Drug products subject to NDAs must demonstrate they are safe and effective, but often the work to characterize products with complex mixture is not always necessary at the NDA stage, as long as the firm can define the manufacturing process, establish appropriate controls and specifications to assure that each batch manufactured will produce a consistent and reproducible product. The job of full characterization is, thus, often left to prospective generic competitors seeking to gain approval of the product.

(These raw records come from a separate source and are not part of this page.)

(** ** What a session promises *)

Class LawfulSession (S : Type) {ops : SessionOps S} (ok : S -> Prop) : Prop := {
  set_law s k v s' status : ok s -> session_set s k v = (s', status) ->
    ok s' /\ forall k', session_get s' k' =
      if bool_decide (status = SALTS_OK) && bool_decide (k' = k) then Some v else session_get s k';
  remove_law s k s' status : ok s -> session_remove s k = (s', status) ->
    ok s' /\ forall k', session_get s' k' =
      if bool_decide (status = SALTS_OK) && bool_decide (k' = k) then None else session_get s k';
  remove_present s k v : ok s -> session_get s k = Some v -> (session_remove s k).2 = SALTS_OK;
  regenerate_law s s' status : ok s -> session_regenerate s = (s', status) ->
    ok s' /\ forall k, session_get s' k = session_get s k;
  invalidate_law s s' status : ok s -> session_invalidate s = (s', status) ->
    ok s' /\ status = SALTS_OK /\ forall k, session_get s' k = None;
}.

(** The comparison decides equality. *)
Class LawfulEqual (equal : CryptoEqual) : Prop :=
  equal_law a b : zlen a = zlen b -> cmeta_crypto_equal a b = (SALTS_OK, bytes_eqb a b).

(** ** The messages in a value *)

Definition message_bytes (m : chttp_web_flash_message) : Z := zlen (fl_level m) + zlen (fl_text m).
Definition messages_bytes (ms : list chttp_web_flash_message) : Z := foldr (fun m n => message_bytes m + n) 0 ms.

Lemma messages_bytes_cons m ms : messages_bytes (m :: ms) = message_bytes m + messages_bytes ms.
Proof. done. Qed.

Lemma messages_bytes_nonneg ms : 0 <= messages_bytes ms.
Proof.
  induction ms as [|m ms IH]; [done|]. rewrite messages_bytes_cons. unfold message_bytes.
  pose proof (zlen_nonneg (fl_level m)). pose proof (zlen_nonneg (fl_text m)). lia.
Qed.

Section Flash.
Context (config : chttp_web_flash_config).

(** The first message of a value and what follows it. *)
Definition flash_next (s : list Z) : option (chttp_web_flash_message * list Z) :=
  match chttp_web_flash_parse_size s with
  | (s, Some level_size) =>
    match chttp_web_flash_parse_size s with
    | (s, Some text_size) =>
      if (fc_max_level_bytes config <? level_size) || (fc_max_text_bytes config <? text_size) ||
         (zlen s <? level_size) || (zlen s - level_size <? text_size)
      then None
      else Some ({| fl_level := ztake level_size s; fl_text := ztake text_size (zdrop level_size s) |},
                 zdrop text_size (zdrop level_size s))
    | _ => None
    end
  | _ => None
  end.

Inductive flash_reads : list Z -> list chttp_web_flash_message -> Prop :=
  | flash_reads_nil : flash_reads [] []
  | flash_reads_cons s m rest ms :
    flash_next s = Some (m, rest) -> flash_reads rest ms -> flash_reads s (m :: ms).

Lemma size_loop_range s : forall value rest v, 0 <= value ->
  flash_size_loop s value = (rest, Some v) -> 0 <= v /\ (length rest <= length s)%nat.
Proof.
  induction s as [|c s IH]; intros value rest v Hv; cbn [flash_size_loop]; [by intros [= <- <-]|].
  split_if; [by intros [= <- <-]|]. split_if; [done|]. cbv zeta. split_if; [done|].
  intros Hx. apply IH in Hx; [cbn; lia|lia].
Qed.

Lemma parse_size_range s rest v : chttp_web_flash_parse_size s = (rest, Some v) ->
  0 <= v /\ (S (length rest) < length s)%nat.
Proof.
  unfold chttp_web_flash_parse_size. destruct (flash_size_loop s 0) as [r [w|]] eqn:E; [|done].
  apply size_loop_range in E as [Hw Hl]; [|lia]. split_if; [done|]. destruct r as [|c r]; [done|]. intros [= <- <-].
  split; [done|]. unfold zlen in *. cbn in *. lia.
Qed.

Lemma flash_next_shrinks s m rest : flash_next s = Some (m, rest) ->
  (length rest < length s)%nat /\ message_bytes m + zlen rest <= zlen s.
Proof.
  unfold flash_next. destruct (chttp_web_flash_parse_size s) as [s1 [l|]] eqn:E1; [|done].
  destruct (chttp_web_flash_parse_size s1) as [s2 [t|]] eqn:E2; [|done].
  apply parse_size_range in E1 as [Hl H1], E2 as [Ht H2]. split_if; [done|]. intros [= <- <-].
  unfold message_bytes. cbn [fl_level fl_text]. rewrite !zlen_ztake, !zlen_zdrop by (rewrite ?zlen_zdrop; lia).
  split; [unfold zdrop; rewrite !length_drop; lia|unfold zlen in *; lia].
Qed.

Lemma flash_sizes_next count s :
  match flash_sizes config count s with
  | (s2, Some (l, t)) =>
    count < fc_max_messages config /\ 0 <= l /\ 0 <= t /\ l + t <= zlen s2 /\ zlen s2 <= zlen s /\
    flash_next s = Some ({| fl_level := ztake l s2; fl_text := ztake t (zdrop l s2) |}, zdrop t (zdrop l s2))
  | (_, None) => fc_max_messages config <= count \/ flash_next s = None
  end.
Proof.
  unfold flash_sizes, flash_next. split_if; [by left|].
  destruct (chttp_web_flash_parse_size s) as [s1 [l|]] eqn:E1; [|by right].
  destruct (chttp_web_flash_parse_size s1) as [s2 [t|]] eqn:E2; [|by right].
  apply parse_size_range in E1 as [Hl H1], E2 as [Ht H2]. split_if; [by right|].
  unfold zlen in *. split_and!; try done; lia.
Qed.

Lemma next_message_bytes l t s2 : 0 <= l -> 0 <= t -> l + t <= zlen s2 ->
  message_bytes {| fl_level := ztake l s2; fl_text := ztake t (zdrop l s2) |} = l + t.
Proof. intros. unfold message_bytes. cbn. rewrite !zlen_ztake; [done|rewrite zlen_zdrop; lia|lia]. Qed.

(** What the buffer can hold. *)
Definition buffer_holds (buffer : option chttp_web_flash_buffer) (count bytes : Z) : Prop :=
  match buffer with
  | None => True
  | Some b => sizeof_flash_buffer <= fb_size b /\ fb_message_storage b = true /\ fb_byte_storage b = true /\
              count <= fb_message_capacity b /\ bytes <= fb_byte_capacity b
  end.

Lemma buffer_full_false buffer count bytes size : 0 <= bytes -> 0 <= size ->
  match buffer with Some b => flash_buffer_full b count bytes size | None => false end = false <->
  buffer_holds buffer (count + 1) (bytes + size).
Proof.
  intros Hb Hs. destruct buffer as [b|]; [|done]. unfold flash_buffer_full, buffer_holds.
  rewrite !orb_false_iff, !negb_false_iff, !Z.ltb_ge, Z.leb_gt. intuition lia.
Qed.

Lemma buffer_holds_less buffer count bytes count' bytes' :
  buffer_holds buffer count bytes -> count' <= count -> bytes' <= bytes -> buffer_holds buffer count' bytes'.
Proof. destruct buffer; [|done]. unfold buffer_holds. intuition lia. Qed.

Lemma flash_scan_loop_iff buffer len fuel : forall s bytes acc out total,
  (length s <= fuel)%nat -> 0 <= bytes -> bytes + zlen s <= SIZE_MAX ->
  flash_scan_loop fuel config buffer len s bytes acc = inl (out, total) <->
  exists ms, flash_reads s ms /\ out = acc ++ ms /\ total = bytes + messages_bytes ms /\
    (ms <> [] -> zlen acc + zlen ms <= fc_max_messages config /\
                 buffer_holds buffer (zlen acc + zlen ms) (bytes + messages_bytes ms)).
Proof.
  induction fuel as [|fuel IH]; intros s bytes acc out total Hfuel Hb Hm.
  { destruct s; [|cbn in Hfuel; lia]. cbn. split.
    - intros [= <- <-]. exists []. cbn. rewrite app_nil_r, Z.add_0_r. split_and!; try done. constructor.
    - intros (ms & Hr & -> & -> & _). inversion Hr as [|? ? ? ? Hn]; subst; [|done]. cbn. by rewrite app_nil_r, Z.add_0_r. }
  destruct s as [|c s].
  { cbn. split.
    - intros [= <- <-]. exists []. cbn. rewrite app_nil_r, Z.add_0_r. split_and!; try done. constructor.
    - intros (ms & Hr & -> & -> & _). inversion Hr as [|? ? ? ? Hn]; subst; [|done]. cbn. by rewrite app_nil_r, Z.add_0_r. }
  cbn [flash_scan_loop]. set (s0 := c :: s) in *. assert (s0 <> []) as Hne by done. clearbody s0. clear c s.
  cbv zeta. pose proof (flash_sizes_next (zlen acc) s0) as Hs. destruct (flash_sizes config (zlen acc) s0) as [s2 [[l t]|]].
  - destruct Hs as (Hc & Hl & Ht & Hlt & Hs2 & Hn). rewrite (proj2 (orb_false_iff _ _)) by (rewrite !Z.ltb_ge; lia).
    pose proof (next_message_bytes l t s2 Hl Ht Hlt) as Hmb. set (m := {| fl_level := _ |}) in *. clearbody m.
    set (rest := zdrop t (zdrop l s2)) in *. clearbody rest. pose proof (flash_next_shrinks _ _ _ Hn) as [Hsh Hsz].
    destruct (match buffer with Some b => flash_buffer_full b (zlen acc) bytes (l + t) | None => false end) eqn:Ef.
    + split; [done|]. intros (ms & Hr & _ & _ & Hh). inversion Hr as [|? m' rest' ms' Hn' Hr']; subst; [done|]. rewrite Hn in Hn'.
      injection Hn' as <- <-. destruct (Hh ltac:(done)) as [_ Hh']. rewrite zlen_cons, messages_bytes_cons in Hh'.
      assert (buffer_holds buffer (zlen acc + 1) (bytes + (l + t))) as Hq.
      { eapply buffer_holds_less; [done|pose proof (zlen_nonneg ms'); lia|pose proof (messages_bytes_nonneg ms'); lia]. }
      apply buffer_full_false in Hq; [|lia|lia]. congruence.
    + apply buffer_full_false in Ef; [|lia|lia]. rewrite IH by lia. split.
      * intros (ms & Hr & -> & -> & Hh). exists (m :: ms). rewrite <- app_assoc, messages_bytes_cons, zlen_cons.
        split_and!; [by econstructor|done|lia|]. intros _. rewrite zlen_app in Hh. change (zlen [m]) with 1 in Hh.
        destruct ms as [|m' ms].
        -- cbn. rewrite zlen_nil, Hmb, !Z.add_0_r. split; [lia|]. by eapply buffer_holds_less; [done|lia|lia].
        -- destruct (Hh ltac:(done)) as [H1 H2]. split; [lia|]. eapply buffer_holds_less; [done|lia|lia].
      * intros (ms & Hr & -> & -> & Hh). inversion Hr as [|? m' rest' ms' Hn' Hr']; subst; [done|]. rewrite Hn in Hn'.
        injection Hn' as <- <-. destruct (Hh ltac:(done)) as [H1 H2]. rewrite messages_bytes_cons, zlen_cons in *.
        exists ms'. rewrite <- app_assoc, zlen_app. change (zlen [m]) with 1. split_and!; [done|done|lia|]. intros _.
        split; [lia|]. eapply buffer_holds_less; [done|lia|lia].
  - split; [done|]. intros (ms & Hr & _ & _ & Hh). inversion Hr as [|? m rest ms' Hn Hr']; subst; [done|].
    destruct (Hh ltac:(done)) as [H1 _]. rewrite zlen_cons in H1. pose proof (zlen_nonneg ms'). destruct Hs as [Hs|Hs]; [lia|congruence].
Qed.

Definition well_sized (encoded : list Z) : Prop :=
  zlen encoded <= fc_max_serialized_bytes config /\ exists s, encoded = CHTTP_WEB_FLASH_VERSION_PREFIX ++ s.

Lemma scan_queue_iff buffer encoded ms bytes : chttp_web_flash_config_valid config = true ->
  chttp_web_flash_scan_queue (Some encoded) config buffer = inl (ms, bytes) <->
  well_sized encoded /\ flash_reads (zdrop 2 encoded) ms /\ bytes = messages_bytes ms /\
  (ms <> [] -> zlen ms <= fc_max_messages config /\ buffer_holds buffer (zlen ms) bytes).
Proof.
  intros Hv. unfold chttp_web_flash_scan_queue. rewrite Hv. cbn [negb].
  assert (fc_max_serialized_bytes config <= 1024) as Hmax.
  { unfold chttp_web_flash_config_valid in Hv. repeat (apply andb_true_iff in Hv as [Hv ?]). bool_prop. done. }
  unfold well_sized. change CHTTP_WEB_FLASH_VERSION_PREFIX_BYTES with 2. split_if.
  - split; [done|]. intros ((Hle & s & ->) & _). rewrite !orb_true_iff, negb_true_iff, !Z.ltb_lt in Heqb.
    change 2 with (zlen CHTTP_WEB_FLASH_VERSION_PREFIX) in Heqb. rewrite ztake_app, bytes_eqb_refl, zlen_app in Heqb.
    pose proof (zlen_nonneg s). destruct Heqb as [[?|?]|?]; [rewrite zlen_app in Hle; lia|lia|done].
  - assert (exists s, encoded = CHTTP_WEB_FLASH_VERSION_PREFIX ++ s) as [s ->].
    { apply bytes_eqb_eq in H0. exists (zdrop 2 encoded). rewrite <- H0. by rewrite ztake_zdrop. }
    rewrite (zdrop_app CHTTP_WEB_FLASH_VERSION_PREFIX s : zdrop 2 _ = s).
    assert (0 + zlen s <= SIZE_MAX) as Hs.
    { pose proof (zlen_app CHTTP_WEB_FLASH_VERSION_PREFIX s). pose proof (zlen_nonneg CHTTP_WEB_FLASH_VERSION_PREFIX). zlia. }
    rewrite flash_scan_loop_iff; [|rewrite length_app; lia|done|done].
    split.
    + intros (ms' & Hr & -> & -> & Hh). cbn [app] in *. split_and!; [done|by exists s|done|done|done].
    + intros (_ & Hr & -> & Hh). by exists ms.
Qed.

(** ** Appending a message *)

Lemma size_loop_app a b : forall value rest v, rest <> [] ->
  flash_size_loop a value = (rest, Some v) -> flash_size_loop (a ++ b) value = (rest ++ b, Some v).
Proof.
  induction a as [|c a IH]; intros value rest v Hr; cbn [flash_size_loop app]; [by intros [= <- <-]|].
  split_if; [by intros [= <- <-]|]. split_if; [done|]. cbv zeta. split_if; [done|]. by apply IH.
Qed.

Lemma parse_size_app a b rest v : chttp_web_flash_parse_size a = (rest, Some v) ->
  chttp_web_flash_parse_size (a ++ b) = (rest ++ b, Some v).
Proof.
  unfold chttp_web_flash_parse_size. destruct (flash_size_loop a 0) as [r [w|]] eqn:E; [|done].
  split_if; [done|]. destruct r as [|c r]; [done|]. intros [= <- <-]. rewrite (size_loop_app a b 0 (c :: r) w ltac:(done) E).
  rewrite !zlen_app, (proj2 (Z.eqb_neq _ _)) by lia. done.
Qed.

Lemma flash_next_app a b m rest : flash_next a = Some (m, rest) -> flash_next (a ++ b) = Some (m, rest ++ b).
Proof.
  unfold flash_next. destruct (chttp_web_flash_parse_size a) as [s1 [l|]] eqn:E1; [|done].
  rewrite (parse_size_app _ b _ _ E1). destruct (chttp_web_flash_parse_size s1) as [s2 [t|]] eqn:E2; [|done].
  rewrite (parse_size_app _ b _ _ E2). apply parse_size_range in E1 as [Hl H1], E2 as [Ht H2].
  split_if; [done|]. intros [= <- <-]. pose proof (zlen_nonneg b).
  rewrite (proj2 (orb_false_iff _ _)) by (rewrite !orb_false_iff, !Z.ltb_ge, zlen_app; lia).
  unfold ztake, zdrop. rewrite (drop_app_le s2 b) by (unfold zlen in *; lia).
  rewrite !take_app_le, drop_app_le by (rewrite ?length_drop; unfold zlen in *; lia). done.
Qed.

Lemma flash_reads_app a ms b ms' : flash_reads a ms -> flash_reads b ms' -> flash_reads (a ++ b) (ms ++ ms').
Proof. induction 1; intros Hb; [done|]. econstructor; [by apply flash_next_app|by apply IHflash_reads]. Qed.

End Flash.

(** ** Digits *)

Lemma size_loop_number digits : forall value n k, 0 <= value ->
  Forall is_digit digits -> n <= SIZE_MAX ->
  n = foldl (fun v d => v * 10 + (d - 48)) value digits ->
  flash_size_loop (digits ++ COLON :: k) value = (COLON :: k, Some n).
Proof.
  unfold is_digit. induction digits as [|d digits IH]; intros value n k Hv Hd Hn ->; cbn [app foldl flash_size_loop]; [done|].
  apply Forall_cons_1 in Hd as [Hd Hds]. change COLON with 58 in *.
  rewrite (proj2 (Z.eqb_neq d 58)), (proj2 (orb_false_iff _ _)) by (rewrite ?Z.ltb_ge; lia). cbv zeta.
  assert (forall v, 0 <= v -> v <= foldl (fun v d => v * 10 + (d - 48)) v digits) as Hgrow.
  { clear -Hds. induction digits as [|d digits IH]; intros v Hv; cbn; [done|]. apply Forall_cons_1 in Hds as [Hd Hds].
    specialize (IH Hds (v * 10 + (d - 48))). lia. }
  cbn in Hn. specialize (Hgrow (value * 10 + (d - 48)) ltac:(lia)).
  pose proof (Z.div_le_lower_bound (SIZE_MAX - (d - 48)) 10 value ltac:(lia) ltac:(lia)).
  split_if; [exfalso; lia|]. apply IH; try done. lia.
Qed.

Anyway, I think you can see that the process of establishing that an ANDA for a complex product has the “same” active ingredient as the RLD is essential for OGD to be able to approve the product, and the job of establishing sameness becomes a team effort between the ANDA applicants and the OGD reviewers. There is a lot of back and forth and OGD learns much from multiple ANDA submissions for the product as it pieces information and data together to establish the appropriate methods, tests procedures, specifications and techniques to measure and define the “active ingredient” and the best methods to establish bioequivalence. For complex products, this task is difficult and represents perhaps the biggest challenge to the approval process. But time and time again OGD seems to succeed. Keep your eyes on the prize, but remember we are still waiting for a Premarin generic so the work, so to speak, is never really done!